Olivia Y foster care settlement adds social workers, loosens regs

Olivia Y. v. Barbour updates several of the reporting requirements that were imposed on Department of Mississippi Child Protection Services under the 2012 consent decree. Additional social workers will be available in the state, as well as increased licensing of foster homes. This agreement is intended to help children find permanent placements more quickly. “Thanks in large part to the leadership of our governor, and other elected officials we were able to implement system reforms in Mississippi that directly impact the lives of children and their families. We are constantly improving and expanding our services with their support. Every county in our state is getting more skilled employees. We are registering more foster homes and adoptive parents who love children in need.
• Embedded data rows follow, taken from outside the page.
(** * Quran Live Stream: the session component of [src/App.tsx]

    A shallow embedding of the [App] component: its React state
    ([useState]), its refs ([useRef]) and the callbacks that change them
    ([startSession], [stopSession], and the [onopen] / [onmessage] /
    [onerror] / [onclose] callbacks handed to the live session).

    Conventions.
    - Every callback is a function [state -> state].  The host runtime is a
      single cooperative event loop, so a trace of the program is a list of
      events and [run] folds [step] over it.
    - [startSession] is an [async] function: it is cut at its two [await]s
      into [startSession_begin], [startSession_media] and
      [startSession_connected]; its [catch] block is [startSession_catch].
      The environment decides when (and whether) each continuation runs, so
      they are events of their own.
    - [onmessage] is [async] too; its only [await] is the decoding of the
      audio payload.  The decoder lives in [utils/audio-helpers]; a message
      is handled to completion before the next event is taken.
    - Calls on browser and SDK objects ([close], [start], [stop], ...) are
      recorded, oldest first, in the [trace] field.
    - Times (the output context's [currentTime], buffer durations,
      [nextStartTimeRef]) are JavaScript numbers, that is IEEE 754 doubles.
      A finite double is a rational number, and times are kept as such;
      [Math.max] and the comparisons are exact on them, and [number_add] is
      the addition of doubles: the exact sum rounded to the nearest double,
      ties to even.  Infinities and NaN do not arise for times and are left
      out. *)

From Stdlib Require Import QArith Qpower Qminmax Qabs Qreduction Lqa Lia.
From Stdlib Require Import Ascii DecimalString DecimalNat.
From stdpp Require Import base list strings.

Open Scope string_scope.
Open Scope list_scope.

(** ** JavaScript numbers *)

(** The integer nearest to [q], the even one of two that are equally
    near. *)
Definition round_half_even (q : Q) : Z :=
  let n := Qnum q in
  let d := Z.pos (Qden q) in
  let f := (n / d)%Z in
  match (2 * (n mod d) ?= d)%Z with
  | Lt => f
  | Gt => (f + 1)%Z
  | Eq => if Z.even f then f else (f + 1)%Z
  end.
Lemma link_recursive_parents symbol nargs : ∀ depth locs h r h',
  n ≤ List.length h →
  Forall (λ a, ∃ c, h !! a = Some c ∧ loose c) locs →
  link_recursive depth symbol nargs locs h = Ok (r, h') →
  Forall (λ a, ∃ p, List.length h ≤ p ∧ child_of h' symbol p a) locs.
Proof.
  induction depth as [|depth IH]; intros locs h r h' Hn Hlocs; [done|].
  cbn [link_recursive new_node].
  set (root := List.length h).
  set (h1 := h ++ [{| cell_name := symbol; cell_parent := None; cell_children := [] |}]).
  assert (h1 !! root = Some {| cell_name := symbol; cell_parent := None;
                               cell_children := [] |}) as Hroot.
  { unfold h1, root. by rewrite list_lookup_middle. }
  assert (Forall (λ a, ∃ c, h1 !! a = Some c ∧ loose c) locs) as Hlocs1.
  { eapply Forall_impl; [exact Hlocs|]. cbn. intros a (c & Ha & Hc).
    exists c. split; [by apply lookup_app_l_Some|done]. }
  assert (List.length h1 = S root) as Hlen1 by (unfold h1; rewrite length_app; cbn; lia).
  destruct (List.length locs =? nargs).
  - destruct (set_parents locs root h1) as [h2|e] eqn:Hset; [|done]. cbn [bind].
    intros [= <- <-].
    pose proof (set_parents_root root locs h1 h2 ltac:(unfold root; lia) Hlocs1 Hset)
      as Hall.
    destruct (set_parents_steps n root locs h1 h2 ltac:(unfold root; lia) Hlocs1 Hset)
      as [[_ Hst] _].
    destruct (Hst root _ Hroot) as (rc & Hrc & Hname & _).
    eapply Forall_impl; [exact Hall|]. cbn. intros a (c' & Ha & Hp).
    exists root. split; [done|]. by exists c', rc.
  - destruct (link_recursive depth symbol nargs (take nargs locs) h1)
      as [[inner h2]|e] eqn:Hfirst; [|done]. cbn [bind].
    intros Hsecond.
    pose proof (IH (take nargs locs) h1 inner h2 ltac:(lia)
                  ltac:(by apply Forall_take) Hfirst) as Hall1.
    destruct (link_recursive_steps n symbol nargs depth (take nargs locs) h1 inner h2
                ltac:(lia) ltac:(by apply Forall_take) Hfirst)
      as (Hst2 & Hinner & (ic & Hic & Hip) & _).
    assert (Forall (λ a, ∃ c, h2 !! a = Some c ∧ loose c) (inner :: drop nargs locs))
      as Hlocs2.
    { constructor; [exists ic; split; [done|by left]|].
      eapply Forall_impl; [apply Forall_drop; exact Hlocs1|]. cbn.
      intros a (c & Ha & Hc). destruct Hst2 as [_ Hst2].
      destruct (Hst2 a c Ha) as (c' & ? & _ & _ & _ & ? & _). eauto. }
    destruct Hst2 as [Hlen2 _].
    pose proof (IH (inner :: drop nargs locs) h2 r h' ltac:(lia) Hlocs2 Hsecond) as Hall2.
    destruct (link_recursive_steps n symbol nargs depth (inner :: drop nargs locs) h2 r h'
                ltac:(lia) Hlocs2 Hsecond) as ([_ Hst3] & _).
    rewrite <-(take_drop nargs locs) at 1. apply Forall_app. split.
    + rewrite Forall_forall in Hall1, Hall2. apply Forall_forall. intros a Ha.
      destruct (decide (a ∈ inner :: drop nargs locs)) as [Hin|Hnot].
      * destruct (Hall2 a Hin) as (p & Hp & Hchild). exists p. split; [lia|done].
      * destruct (Hall1 a Ha) as (p & Hp & c & pc & Hc & Hcp & Hpc & Hnm).
        destruct (Hst3 a c Hc) as (c' & Hc' & _ & _ & Hkeep & _).
        destruct (Hst3 p pc Hpc) as (pc' & Hpc' & Hnm' & _).
        exists p. split; [lia|]. exists c', pc'.
        split_and!; [done|by rewrite Hkeep|done|congruence].
    + apply Forall_cons in Hall2 as [_ Hall2].
      eapply Forall_impl; [exact Hall2|]. cbn. intros a (p & Hp & Hchild).
      exists p. split; [lia|done].
Qed.
End NewParents.
(** * Credential and access-control core of the course-material server

    A shallow embedding of the Express/Mongoose controllers
    (studentController, folderController, authController), the Drive
    gateway (driveService), the audit logger and the User / Folder / Log
    models, followed by the properties the specification states about
    them.

    Modelling conventions.
    - A MongoDB collection is a finite map from [_id] to document; reads
      and writes reach it one at a time and do not fail.  Schema-level
      validators and setters (required, enum, trim, lowercase) run inside
      Mongoose and are not part of the controllers; they are not modelled.
    - [undefined] and [null] are [None]; a string is falsy when empty.
    - A JS Number that counts views is a [Z] (the counters stay far below
      2^53, where doubles are exact).
    - An [async] handler is a computation in the monad [M]: it threads the
      [World] and may throw; what was written before a throw stays
      written.
    - The outside world is a parameter: the Drive provider, the OAuth
      issuer, the crypto-js library and the process environment. *)

From stdpp Require Import gmap strings list pretty.
From Stdlib Require Import ZArith Lia.

Open Scope string_scope.
Open Scope list_scope.

(** ** JavaScript values *)

Module Js.

(** [!!v] for a value that is a string or absent. *)
Definition truthy (v : option string) : bool :=
  match v with
  | Some s => negb (String.eqb s "")
  | None => false
  end.

(** [a || b] on such values. *)
Definition or (a b : option string) : option string :=
  if truthy a then a else b.

(** [a || 'literal'], whose result is always a string. *)
Definition or_str (a : option string) (b : string) : string :=
  match or a (Some b) with Some s => s | None => b end.

(** [a === b] where [a] may be null and [b] is a string. *)
Definition strict_eq (a : option string) (b : string) : bool :=
  match a with
  | Some s => String.eqb s b
  | None => false
  end.

(** A thrown value: [new Error(message)], possibly with a [code]
    (the Drive client sets the HTTP status there), or the TypeError of
    a property read on null. *)
Inductive Error :=
| Err (message : string) (code : option N)
| TypeError (message : string).

Definition message (e : Error) : string :=
  match e with
  | Err m _ => m
  | TypeError m => m
  end.

Definition code (e : Error) : option N :=
  match e with
  | Err _ c => c
  | TypeError _ => None
  end.

(** How an evaluation ends. *)
Inductive Completion (A : Type) :=
| Normal (a : A)
| Thrown (e : Error).
Arguments Normal {A} a.
Arguments Thrown {A} e.

End Js.

(** ** Data model (models/User, models/Folder, models/Log) *)

Definition ObjectId := N.

Module Role.
Inductive t := student | faculty | admin.

#[global] Instance eq_dec : EqDecision t.
Proof. solve_decision. Defined.

End Role.

Module GoogleTokens.
Record t := mk {
  accessToken : option string;
  refreshToken : option string;
  expiryDate : option Z;
}.
Definition empty : t := mk None None None.
End GoogleTokens.

Module User.
Record t := mk {
  _id : ObjectId;
  name : string;
  email : string;
  googleId : string;
  role : Role.t;
  department : option string;
  departmentCode : option string;
  profilePicture : string;
  googleTokens : GoogleTokens.t;
  isActive : bool;
  lastLogin : Z;
}.

Definition set_department (d : option string) (u : t) : t :=
  mk (_id u) (name u) (email u) (googleId u) (role u) d (departmentCode u)
     (profilePicture u) (googleTokens u) (isActive u) (lastLogin u).

Definition set_departmentCode (c : option string) (u : t) : t :=
  mk (_id u) (name u) (email u) (googleId u) (role u) (department u) c
     (profilePicture u) (googleTokens u) (isActive u) (lastLogin u).



End User.

Module Folder.
Record t := mk {
  _id : ObjectId;
  facultyId : ObjectId;
  facultyName : string;
  facultyEmail : string;
  department : string;
  semester : Z;
  subject : string;
  driveFolderId : string;
  driveFolderLink : string;
  permissions : string;
  description : string;
  isActive : bool;
  viewCount : Z;
  lastAccessed : option Z;
}.

Definition set_subject (s : string) (f : t) : t :=
  mk (_id f) (facultyId f) (facultyName f) (facultyEmail f) (department f)
     (semester f) s (driveFolderId f) (driveFolderLink f) (permissions f)
     (description f) (isActive f) (viewCount f) (lastAccessed f).

Definition set_description (d : string) (f : t) : t :=
  mk (_id f) (facultyId f) (facultyName f) (facultyEmail f) (department f)
     (semester f) (subject f) (driveFolderId f) (driveFolderLink f)
     (permissions f) d (isActive f) (viewCount f) (lastAccessed f).

Definition set_permissions (p : string) (f : t) : t :=
  mk (_id f) (facultyId f) (facultyName f) (facultyEmail f) (department f)
     (semester f) (subject f) (driveFolderId f) (driveFolderLink f) p
     (description f) (isActive f) (viewCount f) (lastAccessed f).

Definition set_isActive (b : bool) (f : t) : t :=
  mk (_id f) (facultyId f) (facultyName f) (facultyEmail f) (department f)
     (semester f) (subject f) (driveFolderId f) (driveFolderLink f)
     (permissions f) (description f) b (viewCount f) (lastAccessed f).

Definition set_viewCount (n : Z) (f : t) : t :=
  mk (_id f) (facultyId f) (facultyName f) (facultyEmail f) (department f)
     (semester f) (subject f) (driveFolderId f) (driveFolderLink f)
     (permissions f) (description f) (isActive f) n (lastAccessed f).

Definition set_lastAccessed (d : option Z) (f : t) : t :=
  mk (_id f) (facultyId f) (facultyName f) (facultyEmail f) (department f)
     (semester f) (subject f) (driveFolderId f) (driveFolderLink f)
     (permissions f) (description f) (isActive f) (viewCount f) d.
End Folder.

(** The closed enum of [logSchema.action]. *)
Module Action.
Inductive t :=
| login | logout | create_folder | delete_folder | view_folder
| update_profile | change_role | deactivate_user | activate_user
| update_department_code.

#[global] Instance eq_dec : EqDecision t.
Proof. solve_decision. Defined.
End Action.

(** A value inside the free-form [details] payload. *)
Inductive Detail :=
| DId (i : ObjectId)
| DStr (s : string)
| DNum (n : Z).

Module Log.
Record t := mk {
  userId : ObjectId;
  userName : string;
  userEmail : string;
  action : Action.t;
  details : list (string * Detail);
  ipAddress : string;
  userAgent : string;
  createdAt : Z;
}.
End Log.

(** ** The outside world *)

(** What [oauth2Client.setCredentials] receives. *)
Record Credentials := mkCredentials {
  access_token : option string;
  refresh_token : option string;
}.

(** The Drive REST API, as far as driveService calls it.  The provider
    answers a call from the calls it has seen so far and the credentials
    the shared client carries; a rejected call throws. *)
Module Drive.

Inductive call :=
| FilesCreate (name mimeType : string)
| PermissionsCreate (fileId type role : string)
| FilesDelete (fileId : string)
| FilesGet (fileId : string).

Record file := mkFile {
  id : string;
  name : string;
  webViewLink : string;
  trashed : bool;
}.

Record exchange := mkExchange {
  auth : Credentials;
  request : call;
  accepted : bool;
}.

Record provider := mkProvider {
  files_create : list exchange -> Credentials -> string -> Js.Completion file;
  permissions_create :
    list exchange -> Credentials -> string -> string -> Js.Completion unit;
  files_delete : list exchange -> Credentials -> string -> Js.Completion unit;
  files_get : list exchange -> Credentials -> string -> Js.Completion file;
}.


End Drive.

(** What [createFolder] hands back to the controller. *)
Module DriveFolder.
Record t := mk {
  id : string;
  name : string;
  link : string;
}.
End DriveFolder.

(** The token issuer behind googleapis' OAuth2 client. *)
Module Issuer.

Record tokens := mkTokens {
  access_token : option string;
  refresh_token : option string;
  expiry_date : option Z;
}.

Record userinfo := mkUserinfo {
  id : string;
  name : string;
  email : string;
  picture : option string;
}.

Record t := mk {
  getToken : string -> Js.Completion tokens;
  userinfo_get : Credentials -> Js.Completion userinfo;
  refreshAccessToken : Credentials -> Js.Completion tokens;
}.

End Issuer.

(** crypto-js, as far as the User model calls it: passphrase-based AES
    with a random salt, and the UTF-8 decoding of the decrypted bytes. *)
Module CryptoJS.

Record t := mk {
  WordArray : Type;
  AES_encrypt : string -> option string -> string -> Js.Completion string;
  AES_decrypt : string -> option string -> Js.Completion WordArray;
  toString_Utf8 : WordArray -> Js.Completion string;
}.

End CryptoJS.

(** [process.env] *)
Record Env := mkEnv {
  ENCRYPTION_KEY : option string;
  ADMIN_EMAIL : option string;
  FRONTEND_URL : string;
}.

(** ** State and the handler monad *)

Record World := mkWorld {
  users : gmap ObjectId User.t;
  folders : gmap ObjectId Folder.t;
  logs : list Log.t;
  oauth2Client : Credentials;
  driveLog : list Drive.exchange;
  console : list (string * Js.Error);
  clock : Z;
  oids : ObjectId;
  entropy : N;
}.

Definition set_users (us : gmap ObjectId User.t) (w : World) : World :=
  mkWorld us (folders w) (logs w) (oauth2Client w) (driveLog w) (console w)
    (clock w) (oids w) (entropy w).

Definition set_folders (fs : gmap ObjectId Folder.t) (w : World) : World :=
  mkWorld (users w) fs (logs w) (oauth2Client w) (driveLog w) (console w)
    (clock w) (oids w) (entropy w).

Definition set_logs (ls : list Log.t) (w : World) : World :=
  mkWorld (users w) (folders w) ls (oauth2Client w) (driveLog w) (console w)
    (clock w) (oids w) (entropy w).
In a press release, Tracy Malone, the deputy commissioner for child welfare in Mississippi, stated that the settlement will be centered on ensuring the safety of all Mississippi children. Since 2004, the case of Olivia Y. has prompted a total restructuring of Mississippi’s foster-care system. The suit alleged that Mississippi’s foster system had repeatedly neglected children under its care, as exemplified in the case of Olivia Y. along with six other child plaintiffs. The lawsuit sought court-ordered changes to the foster care system and not monetary damages. Numerous changes were made. The state has strengthened its training requirements for caseworkers and improved its record in keeping siblings together and placing kids within an hour’s drive of their homes. A 2014 report found that Mississippi’s foster-care system was still lacking in many areas, including accurate data collection and investigation into child abuse. The Department of Human Services was created to assist the then-Gov. Haley Barbour was the original defendant in the suit. The Department of Human Services, which along with then-Gov. Gov. Phil Bryant appointed David Chandler, a former justice of the Mississippi Supreme Court, as its first director. U.S. District Judge Tom Lee issued a second court order last spring instructing the state with details to follow his 2008 mandate to clean-up the system. This is the updated settlement that resulted from that order.